Schüleraustausch England für mehr Sprachsicherheit

group of fresh graduates students throwing their academic hat in the air

Mathematik findet im Leben eines Schülers immer Anwendung, nicht nur im Klassenraum. Auch wenn es sich dabei nicht gerade unbedingt um höhere Mathematik handelt. Auf das Fach Deutsch trifft das gleiche wohl noch in größerem Unfang zu aber Englisch bleibt in der Freizeit eher auf Anglizismen beschränkt, die sich immer häufiger und in großer Zahl in die deutsche Sprache einschleichen. Auch unter großzügiger Anwendung dieser Anglizismen bleibt die Sprache aber Deutsch.

Viele Schüler meinen jedoch, mittels unserer angelsächsisch stark aufgepeppten Neusprache schon über genügend Englischkenntnisse zu verfügen und so verkommt der Englischunterricht häufig gerade in Haupt- und Realschule zum Kindergarten, in dem man dem Schüler mehr durchgehen läßt, als das man ihn in Hinblick auf korrekte Anwendung der englischen Grammatik und Betonung verbessert. Dies ist mittlerweile auch kultusministeriell abgesegnet, indem Fehlerquotienten bei Klassenarbeiten nur noch eine untergeordnete Rolle spielen, allein der Inhalt zählt, doch der ist nun mal losgelöst von sprachlicher Kompetenz, solange ein Lehrer nur genügend Zeit findet, sich einen positiven Reim auf das zu machen, was er letztlich korrigieren muss.
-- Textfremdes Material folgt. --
(** * Ingress Inventory Viewer: the data pipeline of [js/utils.js] and [js/data.js]

    A shallow embedding of the container expander, the item filter, the
    grouping engine, the per-category sort comparators and the portal
    location decoder, with the properties the specification states
    about them.

    Modelling conventions.
    - A JavaScript string is a [string]: a sequence of code units, each
      below 256.
    - An optional object field is an [option]; [undefined] is [None].  A
      sub-record that is present is truthy, a string is truthy when it is
      not empty, a number when it is not zero.
    - Levels, timestamps and counts are integers ([Z]); degrees and
      kilometres are rationals ([Q]) standing for the double nearest to
      them; the infinities and NaN are explicit ([jsnum]).
    - [Map] keeps insertion order: it is an association list ([JsMap]);
      the id lookup of the expander, whose order is never observed, is a
      [gmap].
    - The object-literal tables of [js/constants.js] are looked up on
      their own keys.  Resource-type and rarity codes are the game's
      identifiers; none of them names a member of [Object.prototype].
    - [Array.prototype.sort] is a stable sort: [arraySort] is the stable
      insertion sort, which every conforming engine agrees with on a
      consistent comparator. *)

From stdpp Require Import base gmap strings list pretty sorting.
From Stdlib Require Import Ascii ZArith QArith Lia.

Local Open Scope string_scope.
Local Open Scope list_scope.
Local Open Scope Z_scope.

(** ** JavaScript numbers *)

Inductive jsnum (F : Type) : Type :=
  | Fin (x : F)
  | PosInf
  | NegInf
  | NaN.

Arguments Fin {F} x.
Arguments PosInf {F}.
Arguments NegInf {F}.
Arguments NaN {F}.

Module JsNum.

(** [isFinite(n)]. *)
Definition isFinite {F} (n : jsnum F) : bool :=
  match n with Fin _ => true | _ => false end.

(** [a - b] on doubles, the finite case computed by [sub]. *)
Definition minus {F} (sub : F -> F -> F) (a b : jsnum F) : jsnum F :=
  match a, b with
  | NaN, _ | _, NaN => NaN
  | PosInf, PosInf | NegInf, NegInf => NaN
  | PosInf, _ | _, NegInf => PosInf
  | NegInf, _ | _, PosInf => NegInf
  | Fin x, Fin y => Fin (sub x y)
  end.

(** The test [v > 0] that a sort applies to its comparator's result;
    NaN counts as zero. *)
Definition positiveQ (v : jsnum Q) : bool :=
  match v with
  | Fin q => 0 <? Qnum q
  | PosInf => true
  | NegInf | NaN => false
  end.

Definition positiveZ (v : Z) : bool := 0 <? v.

(** Nearest double of a non-negative integer, ties to even; from
    [2^1024 - 2^970] on the result is [Infinity]. *)
Definition roundMagnitude (z : Z) : jsnum Z :=
  let bits := Z.log2 z + 1 in
  if bits <=? 53 then Fin z
  else
    let e := bits - 53 in
    let q := Z.shiftr z e in
    let r := Z.land z (2 ^ e - 1) in
    let half := 2 ^ (e - 1) in
    let q' := if (half <? r) || ((r =? half) && Z.odd q) then q + 1 else q in
    let v := Z.shiftl q' e in
    if 2 ^ 1024 <=? v then PosInf else Fin v.

Definition negate (n : jsnum Z) : jsnum Z :=
  match n with
  | Fin z => Fin (- z)
  | PosInf => NegInf
  | NegInf => PosInf
  | NaN => NaN
  end.

(** Nearest double of an integer. *)
Definition round (z : Z) : jsnum Z :=
  if z <? 0 then negate (roundMagnitude (- z)) else roundMagnitude z.

(** [ToInt32] of an integer-valued double. *)
Definition toInt32 (z : Z) : Z :=
  let m := z mod 2 ^ 32 in
  if 2 ^ 31 <=? m then m - 2 ^ 32 else m.

(** [a & b]: both operands through [ToInt32]; NaN and the infinities
    convert to 0. *)
Definition bitAnd (a : jsnum Z) (b : Z) : Z :=
  match a with
  | Fin z => Z.land (toInt32 z) (toInt32 b)
  | _ => 0
  end.

End JsNum.

(** ** JavaScript strings and truthiness *)

Module JsString.

(** [s.split(sep)] for a one-character separator. *)
Fixpoint split (sep : ascii) (s : string) : list string :=
  match s with
  | EmptyString => [EmptyString]
  | String c s' =>
      if Ascii.eqb c sep then EmptyString :: split sep s'
      else match split sep s' with
           | [] => [String c EmptyString]
           | w :: ws => String c w :: ws
           end
  end.

(** [s.includes(c)] for a one-character needle. *)
Fixpoint includes (c : ascii) (s : string) : bool :=
  match s with
  | EmptyString => false
  | String c' s' => Ascii.eqb c' c || includes c s'
  end.

(** [parts[i]] of a split, as a string pattern binds it. *)
Definition part (i : nat) (parts : list string) : option string :=
  parts !! i.

(** Truthiness of an optional string. *)
Definition truthy (o : option string) : bool :=
  match o with
  | Some s => negb (String.eqb s EmptyString)
  | None => false
  end.

(** [a || b] on optional strings. *)
Definition orElse (a b : option string) : option string :=
  if truthy a then a else b.

(** [a || ''] . *)
Definition orEmpty (a : option string) : string :=
  match a with
  | Some s => s
  | None => EmptyString
  end.

(** [String(v)] of an optional string, as a template literal prints it. *)
Definition toString (o : option string) : string :=
  match o with
  | Some s => s
  | None => "undefined"
  end.

End JsString.

(** ** Insertion-ordered [Map] *)

Module JsMap.
Section Ops.
Context {K V : Type} `{EqDecision K}.

Fixpoint get (k : K) (m : list (K * V)) : option V :=
  match m with
  | [] => None
  | (k', v) :: m' => if decide (k = k') then Some v else get k m'
  end.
Bei einem Schüleraustausch in England würde sich so mancher Schüler vielleicht fragen, was er da zu Hause eigentlich gelernt oder vielmehr nicht gelernt hat oder nicht lernen wollte, denn mit etwas Glück versteht er vielleicht Bahnhof und weiß, wo er austeigen muss, um seine Gastfamilie zu erreichen. Das positive dabei ist, dass er, letztlich auf sich gestellt, Englisch in Lichtgeschwindigkeit lernt im Vergleich zur Schule, wo in dieser Geschwindigkeit keine Lernerfolge erzielt werden können. Im Umgang mit gleichaltrigen Engländern wird er deren Sprache vielleicht sogar als cool wahrnehmen, regionale Besonderheiten der Sprache aufnehmen und pflegen, und damit später seine eigene Individualität definieren. Auf diese Weise Erlerntes kann immer wieder rekapituliert werden, da es häufig mit konkreten Situationen und Personen in Verbindung gebracht wird. Zusätzlich sichert die Learning by Doing-Methode, die so nur bei einem Schüleraustausch zustande kommt, dass Wissen nicht einfach über das Wochenende verloren geht. Da über einen längeren Zeitraum eigentlich nur Englisch gesprochen wird, wird Lernen zu einer Notwendigkeit. Diese Notwendigkeit erlebt der Schüler im Klassenzimmer allenfalls durch Notendruck, bringt er nicht genügend eigenes Interesse an der Fremdsprache mit. Und ist die Zeit in England vorerst vorbei, so bleibt vielleicht ein Briefkontakt, heute vereinfacht über Email möglich und deshalb vielleicht sogar enger, und ermuntert den Schüler jetzt auch weiterhin in der Schule mit mehr Spaß dabei zu sein, denn er will sich vor seinen neuen Freunden ja nicht unbedingt die Blöße geben allzu viele Fehler zu machen. Mit einem Schüleraustausch in England schreibt sich der Schüler ein positives Kapitel in seine noch junge Vita.